Meyers’ second son, Axel Strahl Meyers, is named after his wife’s grandparents, whose last name was Strahl. “They met the day after they were liberated,” Meyers explained when announcing the birth in 2018. “They met in the hospital in Austria and, on days like this, when someone was born, you just have such an appreciation for everyone in your lineage who lived so that you could have this moment.”
It is perhaps this family connection, and the fact that he has Jewish ancestry himself, that fuels a series of jokes about Nazis in the special.
“Can we admit now that having to show a vaccine card to get into a restaurant during COVID was not, in fact, like living in Germany during World War II?” he asks and proceeds to tell a story about a waitress apologizing while asking for proof of vaccination.
“I’ve seen a lot of movies about Germany during World War II and I don’t remember a single scene where the Gestapo behaved that way,” Meyers said. “I don’t remember a single scene where the Gestapo kicked in the door and was like, ‘We demand to see your papers. And we are so sorry that we are still doing this whole “see your papers” thing. This is so irritating for us, too. This is like, for real, our least favorite part about being in the Gestapo. It’s just our boss is such a Nazi.’”
Jew-ish jokes
He also spends a lot of time in the new special talking about his wife’s family.
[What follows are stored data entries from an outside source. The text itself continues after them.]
Lemma flush_grows r upto : always (flush r upto) (grown r).
Proof.
  unfold flush. destruct (rt_closed r); [apply always_ret; cbn; reflexivity|]. cbn zeta.
  set (r1 := r <| rt_pending := _ |>).
  eapply always_then; [apply (release_events_grows r1)|]. intros [[r2 report]|] H2; [|by apply always_ret].
  apply always_ret. cbn [grown] in *. destruct H2 as [A B C D].
  destruct (refresh_health_frame (rt_state r2)) as (F1 & F2 & F3).
  split; cbn; rewrite ?F1, ?F2, ?F3; done.
Qed.

(** *** The runtime as a transition system *)
Lemma stage_spec r event :
  (stage r event).1 = r \/
  (exists ledger, (stage r event).1 = r <| rt_state := (rt_state r) <| rs_truncations := ledger |> |>) \/
  ((stage r event).1 = r <| rt_pending := rt_pending r ++ [event] |> /\
   rs_watermark (rt_state r) < fe_at event /\
   zlen (rt_pending r) < max_batch_events (rc_bounds (rt_config r))).
Proof.
  unfold stage. destruct (rt_closed r); [by left|]. destruct (_ || _); [by left|].
  destruct (_ && _); [by left|]. destruct (find_delivery _ _) as [seen|]; [by left|]. right.
  destruct (Z.leb_spec (fe_at event) (rs_watermark (rt_state r))); [left; by eexists|].
  destruct (Z.leb_spec (max_batch_events (rc_bounds (rt_config r))) (zlen (rt_pending r)));
    [left; by eexists|]. by right.
Qed.

Lemma stage_deliveries r event : rt_deliveries (stage r event).1 = rt_deliveries r.
Proof. by destruct (stage_spec r event) as [->|[[ledger ->]|(-> & _)]]. Qed.

Lemma stage_config r event : rt_config (stage r event).1 = rt_config r.
Proof. by destruct (stage_spec r event) as [->|[[ledger ->]|(-> & _)]]. Qed.

Lemma stage_ok r event : ingest_ok r -> ingest_ok (stage r event).1.
Proof.
  intros Hok. destruct (stage_spec r event) as [->|[[ledger ->]|(-> & Hlate & Hroom)]]; [done|by destruct Hok|].
  destruct Hok as [H1 H2 H3 H4 H5]. split; cbn; try done.
  - apply Forall_app. split; [done|]. by apply Forall_singleton.
  - rewrite zlen_app. change (zlen [event]) with 1. lia.
Qed.

Lemma stage_grows r event : grows r (stage r event).1.
Proof. destruct (stage_spec r event) as [->|[[ledger ->]|(-> & _)]]; split; cbn; done || lia. Qed.

Lemma stage_all_grows r events : grows r (stage_all r events).1.1.
Proof.
  revert r. induction events as [|event events IH]; intros r; cbn [stage_all]; [done|].
  pose proof (stage_grows r event) as H1. destruct (stage r event) as [r1 staged]. specialize (IH r1).
  destruct (stage_all r1 events) as [[r2 failures] duplicates]. cbn [fst] in *.
  case_bool_decide; [|destruct (negb _)]; by etransitivity.
Qed.

Lemma submit_grows r events : always (submit r events) (grown r).
Proof.
  unfold submit. destruct (_ <? _); [apply always_ret; cbn; reflexivity|].
  pose proof (stage_all_grows r events) as H1. destruct (stage_all r events) as [[r1 failures] duplicates].
  cbn [fst] in H1. eapply always_then; [apply flush_grows|]. intros flushed H2. apply always_ret.
  destruct flushed as [[r2 [report|status]]|]; cbn [grown] in *; [by etransitivity..|done].
Qed.

Lemma stage_all_ok r events :
  ingest_ok r -> ingest_ok (stage_all r events).1.1 /\ rt_config (stage_all r events).1.1 = rt_config r.
Proof.
  revert r. induction events as [|event events IH]; intros r Hok; cbn [stage_all]; [done|].
  pose proof (stage_ok r event Hok) as H1. pose proof (stage_config r event) as Hc.
  destruct (stage r event) as [r1 staged]. cbn [fst] in *. destruct (IH r1 H1) as [H2 Hc2].
  destruct (stage_all r1 events) as [[r2 failures] duplicates]. cbn [fst] in *.
  case_bool_decide; [|destruct (negb _)]; cbn [fst]; split; congruence || done.
Qed.

Lemma ingest_ok_dropped r : ingest_ok r -> ingest_ok (r <| rt_pending := [] |>).
Proof.
  intros [H1 H2 H3 H4 H5]. split; cbn; try done.
  pose proof (zlen_nonneg (rt_pending r)). change (zlen []) with 0. lia.
Qed.

Lemma close_ok r :
  ingest_ok r -> always (close r) (fun res => rt_config res.1 = rt_config r /\ ingest_ok res.1).
Proof.
  intros Hok. unfold close. destruct (rt_closed r); [by apply always_ret|]. cbn zeta.
  set (r1 := r <| rt_closed := true |>).
  assert (Hok1 : ingest_ok r1) by by destruct Hok.
  destruct (rt_store r1); [|by apply always_ret; split; [|apply ingest_ok_dropped]].
  eapply always_then; [apply checkpoint_locked_same|]. intros [r2 checkpointed] Hr2. cbn [fst] in Hr2.
  pose proof (si_config _ _ Hr2) as Hc2. apply same_ingest_ok in Hr2; [|done].
  destruct (rt_store r2); [|by apply always_ret; split; [|apply ingest_ok_dropped]].
  eapply always_then; [apply always_true|]. intros closed _. apply always_ret.
  split; [done|]. by apply (ingest_ok_dropped (r2 <| rt_store := Some closed.1 |>)); destruct Hr2.
Qed.
Lemma core_fence_instance at_ reason i :
  core_instance (fence_instance at_ reason (core_instance i)) = core_instance (fence_instance at_ reason i).
Proof. done. Qed.


Lemma reduce_time_core s body : core (reduce_time s body).1 = core s.
Proof. unfold reduce_time. destruct (_ <? _); [done|]. cbn [fst]. by rewrite core_refresh_health. Qed.

Lemma reduce_coordinator_core s event body :
  core (reduce_coordinator (core s) event body).1 = core (reduce_coordinator s event body).1.
Proof.
  unfold reduce_coordinator. change (rs_epoch (core s)) with (rs_epoch s).
  destruct (_ <? _); [apply core_idem|].
  change (rs_authority (core s)) with (rs_authority s). destruct (fence_all _) as [authority released].
  change (rs_fences (core s <| rs_authority := authority |>)) with (rs_fences s).
  change (rs_fences (s <| rs_authority := authority |>)) with (rs_fences s).
  change (rs_boot (core s <| rs_authority := authority |>)) with (rs_boot s).
  change (rs_boot (s <| rs_authority := authority |>)) with (rs_boot s).
  destruct (advance_epoch _ _ _) as [fences advanced]. destruct (negb _); core_done.
Qed.

Lemma reduce_service_core s body bounds :
  core (reduce_service (core s) body bounds).1 = core (reduce_service s body bounds).1.
Proof.
  unfold reduce_service. core_fields. cbn zeta. core_guards. core_done.
Qed.
Lemma reduce_group_core s body bounds :
  core (reduce_group (core s) body bounds).1 = core (reduce_group s body bounds).1.
Proof.
  unfold reduce_group. core_fields. cbn zeta. core_guards.
  destruct (list_find _ _) as [[i member]|]; [cbn [fst]; by rewrite core_idem|]. core_guards. core_done.
Qed.
Lemma reduce_dependency_core s body bounds :
  core (reduce_dependency (core s) body bounds).1 = core (reduce_dependency s body bounds).1.
Proof.
  unfold reduce_dependency. core_fields. cbn zeta.
  destruct (graph_build _ _ _) as [graph built]. core_guards. core_done.
Qed.
Lemma reduce_policy_core s event body :
  core (reduce_policy (core s) event body).1 = core (reduce_policy s event body).1.
Proof.
  unfold reduce_policy. core_fields. cbn zeta.
  core_guards. core_done.
Qed.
“When I was growing up,” Meyers said, “the rule at the dinner table was never speak unless spoken to. If you do speak, have it be relevant to the conversation at hand, and certainly never talk until the person who is currently talking has finished. Whereas, I feel like in my wife’s family, the rule was as soon as you think of something, say it out loud.”
After telling several such stories, he deadpans: “My wife’s family is Jewish, which I haven’t said yet, but I have told you.”
He added: “I really want to stress, these jokes are pro-Semitic. I love my Jewish wife, I love my Jewish children. I have incredible in-laws.”
This is not the first time he’s talked about his wife’s parents. “They were so excited when they first met me,” he said in his 2019 Netflix special, Lobby Baby. “They were so happy that their daughter had met a nice Jewish boy.” And then he had to break the news to them that “to be named Seth Meyers and not be Jewish is false advertisement.”
He said that over the years, he’s become “Jewish enough” for his in-laws. “And I believe that’s the only religion that that happens in. Which is why it’s great that it’s the only religion that ends with -ish.”